Defending Australia’s vote, Foreign Minister Alexander Downer said it was reasonable for Israelis to protect themselves from suicide bombers. That fair comment is seriously weakened by the fact that, snaking around illegal Israeli settlements, the security barrier lops off 9per cent of the territory of the West Bank.
It is also not helped by remarks such as that by Isi Leibler, one of Australia’s most prominent Jewish leaders, that Palestinian society was “no less suffused with evil than were the people of Germany under Hitler”. Mutual contempt and dehumanisation clearly should be ranked with terrorism and settlements as one of the great impediments to any resolution of the Israeli-Palestinian conflict. Loewenstein observes that neither side “has a monopoly on suffering”, arguing that denying Palestinians “their dignity and humanity is one of the great failings of contemporary Judaism and no historical calamity justifies it”.
Loewenstein, who visited Israel for the first time in researching this book, is profoundly disillusioned with the Jewish state. So are some Israelis and others in the Jewish Diaspora. A former member of the Israeli Defence Force recently wrote that anyone who believes that the IDF and the Shin Bet (Israel’s internal intelligence agency) do their best to minimise violations of human rights “is naive, if not brainwashed. One need only read the testimonies of soldiers to be convinced of the depth of the immorality of our actions in the territories.”
How, Loewenstein asks, “could one still have blind faith in a country that enacts citizenship laws to prevent Palestinians who marry Israelis from living in Israel with full rights? How could one idealise a nation with an army that, despite Sharon calling it ‘the most moral in the world’, frequently engages in war crimes in the occupied territories, collectively punishes the Palestinian people, and destroys and steals Arab land for expansion of settlements”?
Towards the end of the book, Loewenstein argues that the creation of an independent Palestinian state is inevitable. Sooner or later, he writes, Israel and the Palestinians will have to meet face-to-face and negotiate with honesty: “Only then – and on the condition that both Israel and the Palestinian states achieve safety and security – will this conflict be resolved.” Unfortunately, the past and the present give no cause for any optimism about the future.
MUP has used as a marketing ploy Danby’s injunction to the Australian Jewish community that if “God forbid” the book is published, don’t buy it. We can only hope – pray may be a better word – that the book-buying public, Jewish and non-Jewish, will treat that demand with the contempt it deserves.

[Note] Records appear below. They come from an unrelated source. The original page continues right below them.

(* ===== verification/_CoqProject ===== *)
-Q . S2P
Prelude.v
Bytes.v
Sha256.v
World.v
TrieEncoding.v
AccountDB.v
AccountDBTheorems.v
AccountDBPersist.v
AccountDBCommit.v
Types.v
TxHash.v
MinerBase.v
StakeBounds.v
MinerOps.v
MinerView.v
MinerInv.v
MinerSafe.v
MinerManager.v
MinerTheorems.v
MinerEffects.v
Group.v
Tvm.v
TvmSafe.v
Supply.v
Rewards.v
RewardVerify.v
Checkpoint.v
CheckpointTheorems.v
Govern.v
Present.v
TxValidate.v
Transition.v
TransitionTheorems.v
AddressManager.v
Block.v
Rlp.v
Keccak.v
Trie.v
TrieTheorems.v
TrieNode.v
TrieDatabase.v
TrieHasher.v
TrieCache.v
TrieStore.v
TrieHasherTheorems.v
TrieTrees.v
TrieCommit.v
RlpStream.v
TrieGC.v
TrieGCInv.v
TrieGCSteps.v
TrieGCTheorems.v
TrieGCInsert.v
TrieGCCommit.v
TrieHistory.v
Weight.v
Prque.v
TxCodec.v
ChainStore.v
Chain.v
ChainInv.v
ChainTheorems.v
ChainReader.v
Prune.v
PruneTheorems.v
ChainRepair.v
TxPool.v
TxPoolInv.v
TxPoolTheorems.v
(* ===== verification/Prelude.v ===== *)
(** * ZVChain: a verified model of the chain's state transition

    ZVChain is a proof-of-stake block chain in Go.  A block carries transactions;
    the state processor ([src/core/state_processor.go]) validates and executes them
    on the account database ([src/storage/account]), pays rewards, and runs the
    checks that end a block.  Transactions move coins, stake them with miners, form
    verifier groups, deploy and call contracts, and change the blacklist.  This
    library models that path, as functions on explicit states, and proves what the
    code guarantees about it.

    ** Conventions

    - [Prelude.v] holds what every file uses: outcomes ([Ok], [Err], [Panic]), the
      state monad [M S E A], the weakest-precondition calculus [wp pn m s Q] (an
      [Ok] result satisfies [Q], a panic is allowed only if [pn]), 64-bit
      arithmetic ([u64_scope]), sums over finite maps.
    - [uint64] values are integers in [0, 2^64) and every operation of the code
      that can wrap is written with its wrap-around; [big.Int] values are [Z].
    - A Go panic is an outcome; theorems say where none can happen.
    - Code outside the repository is a class whose laws are stated beside it:
      msgpack ([Codec]), signatures ([SignEnv], [GroupSigEnv]), the contract
      machine ([TvmLib]), JSON ([Json]), the LRU cache ([LruCache]).  Interfaces
      between the program's own components are classes too ([ChainEnv],
      [RewardEnv], [ValidateEnv], [GroupCreateChecker]).
    - Hash functions are never assumed injective: the two byte strings at hand are
      a collision, or the nodes and roots of the tries at hand are assumed not to
      collide.

    ** Files

    - [Bytes]: fixed-width integers, hexadecimal text, 32-byte hashes and
      addresses ([src/common]); the text of an address reads back as the address.
    - [Sha256]: the hash function of the chain, executable.
    - [World]: the contract of the account database: a finite map of accounts, the
      operations on it and the order in which an account's entries are visited.
    - [AccountDB, AccountDBTheorems]: the account database as implemented
      ([src/storage/account]): objects, cache, dirty marks, journal, [Finalise],
      [Commit]; it refines [World], reverts included.
    - [AccountDBPersist, AccountDBCommit]: what is cached against what is stored;
      a commit followed by opening the new root gives the same world; two ways a
      credit of zero loses data.
    - [Types]: fork heights ([src/params/config.go]), transactions, headers, miner
      records, the payload of a stake-add; codecs as a class with its law and a
      concrete instance.
    - [TxHash]: [GenHash] of a transaction ([src/middleware/types/tx_hashing.go])
      and its injectivity up to a SHA-256 collision.
    - [MinerBase]: the entries of the miner ledger: miners, stake details,
      tickets, votes, pools, guard nodes ([src/core/miner_base.go]).
    - [StakeBounds]: the stake limit and the tickets a pool needs, in closed form.
    - [MinerOps]: the operations of [src/core/miner_operation.go] with the
      identities of [src/core/miner_node.go].
    - [MinerView, MinerInv, MinerSafe]: the ledger as a function of the accounts,
      its invariant [MinerInv S] (balances, stakes and withdrawals add up to the
      supply [S]; stakes are the sums of their details; the proposal total is the
      sum of the active proposers; the pools list the active miners) and its
      preservation by each operation.
    - [MinerManager, MinerTheorems]: the manager ([src/core/miner_manager.go]):
      operations inside snapshots, penalties, the guard-node checks; none panics
      or mints.
    - [MinerEffects]: what each stake operation does, exactly, and that staked
      coins come back.
    - [Group]: verifier groups ([src/core/group]): the transactions of the rounds,
      the chain of groups behind an LRU cache, the manager; the chain stays a
      chain, walking it ends and lists the active groups, skip counters do not
      depend on the order of a map; the cache outlives the state it was filled
      from.
    - [Tvm, TvmSafe]: contracts ([src/tvm]): the controller, the bridge and nested
      calls over an arbitrary machine; a run returns, is confined to contract
      accounts, and keeps what the machine guarantees.
    - [Rewards, RewardVerify]: the reward of a block, its shares, the reward
      transaction ([src/core/rewards_manager.go]) and its verification
      ([src/consensus/logical/processor_misc.go]).
    - [Govern]: the blacklist, its cache and the vote of the guard nodes
      ([src/core/govern.go]).
    - [TxValidate]: which transactions are admitted ([src/core/tx_validate.go]).
    - [Checkpoint, CheckpointTheorems]: epochs and checkpoints
      ([src/middleware/types/epoch.go], [src/core/checkpoint.go]): the checkpoint
      found from the votes in the accounts is the one found from the headers and
      has the quorum behind it.
    - [Supply]: how minting, burning, transfers and contracts change the ledger
      invariant.
    - [Transition, TransitionTheorems]: executing a transaction
      ([src/core/state_processor.go]): an admitted transaction never panics and
      burns exactly its gas, a reward is paid once.  The bridge passes the keys a
      contract writes on unchanged, so with contracts the ledger stays balanced as
      far as the machine keeps to keys of its own ([MeteredLib]); without that
      assumption the balances still sum up.
    - [Present]: accounts are not dropped; [guarded S], the ledger invariant with
      the account the guard-node check iterates.
    - [AddressManager]: the addresses of the chain's own accounts
      ([src/core/address_manager.go]).
    - [Block]: [process], the execution of a block
      ([src/core/state_processor.go]): the loop over the transactions, the rewards
      and the checks; what a block burns and mints.
    - [TrieEncoding]: the three encodings of trie keys
      ([src/storage/trie/encoding.go]).
    - [Rlp]: the byte format of RLP ([src/storage/rlp]): the encoder with its
      deferred list heads writes the encoding of the item, and the splitting
      functions take it apart again.
    - [Keccak]: the sponge and the unrolled permutation ([src/storage/sha3])
      against the textbook definition of Keccak.
    - [Trie, TrieTheorems]: reading, inserting and deleting in the trie
      ([src/storage/trie/trie.go]), nodes being loaded from an environment; what a
      node holds is a function from keys to values and the operations act on it as
      on a map.
    - [TrieNode]: the node codec ([src/storage/trie/node.go]): a node decodes from
      its blob.
    - [TrieDatabase, TrieHasher]: the cache of nodes over the disk
      ([src/storage/trie/database.go]), hashing and committing
      ([src/storage/trie/hasher.go]).
    - [TrieCache, TrieStore, TrieHasherTheorems, TrieTrees, TrieCommit]: what
      cached hashes and flags promise, how the database grows, the hasher against
      the reference hash of a tree, uniqueness of the tree of a map; tries refine
      maps, equal roots are equal maps, a committed trie opens again.
    - [RlpStream]: Go values in RLP ([src/storage/rlp/decode.go], [encode.go]):
      the stream with its look-ahead and its stack of lists, decoders and writers
      by type; what is written is read back.
    - [TrieGC]: dropping references, writing a trie to the disk, capping the
      memory ([src/storage/trie/database.go]).
    - [TrieGCInv, TrieGCSteps, TrieGCTheorems, TrieGCInsert, TrieGCCommit]: the
      flush list as a doubly linked list in order of insertion, counters that are
      exactly the references, contents that are closed under references ([gcW]);
      each operation keeps them, a commit being a sequence of insertions and
      references.
    - [TrieHistory]: what a client does with the node database, call after call,
      and what its books tell about the database: retained and written states
      open, the memory holds exactly what is reachable, as long as the 16-bit
      counters of references have room; what is lost when one wraps around.
    - [Weight]: the hash of a header and the weight of a block
      ([src/middleware/types/core.go]); a total order past the hard forks, a cycle
      across one.
    - [Prque]: the priority queue of states to prune ([src/common/prque]) over
      [container/heap]; it is a bag whose top is an item of the greatest priority.
    - [TxCodec]: the stored body of a block ([src/core/tx_codec.go]) and its round
      trip.
    - [ChainStore, ChainInv]: the stores of the chain and their queries
      ([src/core/blockchain_store.go]); [stored d bs] says that they hold the list
      of blocks [bs], top first, and the queries read that list.
    - [Chain, ChainTheorems]: checking, executing, committing and casting blocks,
      forks and resets ([src/core/blockchain_action.go]); the consensus check, the
      validators, the execution and saving a state are parts that may panic
      ([ChainParts]); an operation returns, or panics where such a part does, and
      keeps the chain a chain; blocks up to the checkpoint stay.
    - [ChainReader]: the queries behind the cache of top blocks
      ([src/core/blockchain_reader.go]).
    - [Prune, PruneTheorems]: saving, retaining, releasing and writing the states
      of blocks ([src/core/blockchain_store.go], [trie_small_db_store.go]); the
      states near the checkpoint and above it open, and so does the written one
      after a restart.
    - [TxPool, TxPoolInv, TxPoolTheorems]: the transaction pool
      ([src/core/transaction_pool.go], [simple_container.go],
      [tx_reward_pool.go]): the senders' lists as a bag, what every operation
      keeps, the order of packing.
    - [ChainRepair]: the last restart point, going back to it, and the repair
      after a power failure ([src/core/blockchain.go]).

    ** Bounds

    Loops over data are structural.  [CallContract] nests through the virtual
    machine; its fuel is [callFuel = MaxDepth + 1] and [TvmSafe.v] shows it is never
    used up.  [walk] follows the chain of groups; any fuel larger than the number
    of groups is enough ([walk_chain]).  The trie operations recurse along the key
    and through unloaded nodes; their fuel [fuelFor] is twice the length of the key
    and the theorems of [TrieCommit.v] show that it is never used up.  Decoding a
    node has the length of its blob as fuel, and so has the loop of the stream decoder
    over the elements of a slice.  The recursions of the node database over its nodes
    ([dereference], [commit], [uncache], [Cap]) have the number of cached nodes as
    fuel, and [database_op_total] shows that it is never used up.

    ** Not modelled

    - the peer-to-peer network, synchronisation, fork handling and the voting
      protocol: concurrent code around sockets and timers;
    - LevelDB and the read caches in front of it: I/O;
    - elliptic-curve and pairing arithmetic: signatures are parameters;
    - the RPC server, the command line, logging, monitoring, generated protobuf
      code.
*)
From stdpp Require Export base tactics list gmap strings fin_maps sorting.
From Stdlib Require Export ZArith Lia.
From Stdlib Require Export Strings.Byte.

Local Open Scope Z_scope.

(** ** Bytes *)

Abbreviation bytes := (list Byte.byte).

#[global] Instance byte_eq_decision : EqDecision Byte.byte := Byte.byte_eq_dec.
#[global] Program Instance byte_countable : Countable Byte.byte :=
  inj_countable Byte.to_N Byte.of_N _.
Next Obligation. apply Byte.of_to_N. Qed.

(** The byte holding the low eight bits of an integer. *)
Definition byte_of_Z (z : Z) : Byte.byte :=
  default Byte.x00 (Byte.of_N (Z.to_N (z mod 256))).
Definition Z_of_byte (b : Byte.byte) : Z := Z.of_N (Byte.to_N b).

Lemma Z_of_byte_range b : 0 <= Z_of_byte b < 256.
Proof.
  unfold Z_of_byte. pose proof (Byte.to_N_bounded b). lia.
Qed.

Lemma Z_of_byte_of_Z z : Z_of_byte (byte_of_Z z) = z mod 256.
Proof.
  unfold Z_of_byte, byte_of_Z.
  pose proof (Z.mod_pos_bound z 256 ltac:(lia)) as Hb.
  destruct (Byte.of_N (Z.to_N (z mod 256))) as [b|] eqn:E; simpl.
  - apply Byte.to_of_N in E. rewrite E. lia.
  - apply Byte.of_N_None_iff in E. lia.
Qed.

Lemma byte_of_Z_of_byte b : byte_of_Z (Z_of_byte b) = b.
Proof.
  pose proof (Z_of_byte_range b) as Hr.
  unfold byte_of_Z. rewrite Z.mod_small by lia.
  unfold Z_of_byte. rewrite N2Z.id, Byte.of_to_N. done.
Qed.

#[global] Instance Z_of_byte_inj : Inj eq eq Z_of_byte.
Proof.
  intros a b H. rewrite <- (byte_of_Z_of_byte a), H. apply byte_of_Z_of_byte.
Qed.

Now that it is out, the book will draw fire from others besides Danby. In a recent television debate with Loewenstein, Ted Lapkin from the Australia/Israel and Jewish Affairs Council accused him of falsely describing Israeli-only roads in the West Bank as “Jewish-only” ones. Lapkin pointed out, correctly, that Israeli Arabs also can travel on these roads.
Lapkin also noted that the map early in the book has serious errors.
Despite this, My Israel Question still deserves a strong readership, precisely because it makes us uncomfortable.
* Antony Loewenstein will be a guest at the Melbourne Writers Festival (August 25 – September 3).
* Peter Rodgers is a former ambassador to Israel and author of Herzl’s Nightmare: One Land, Two Peoples.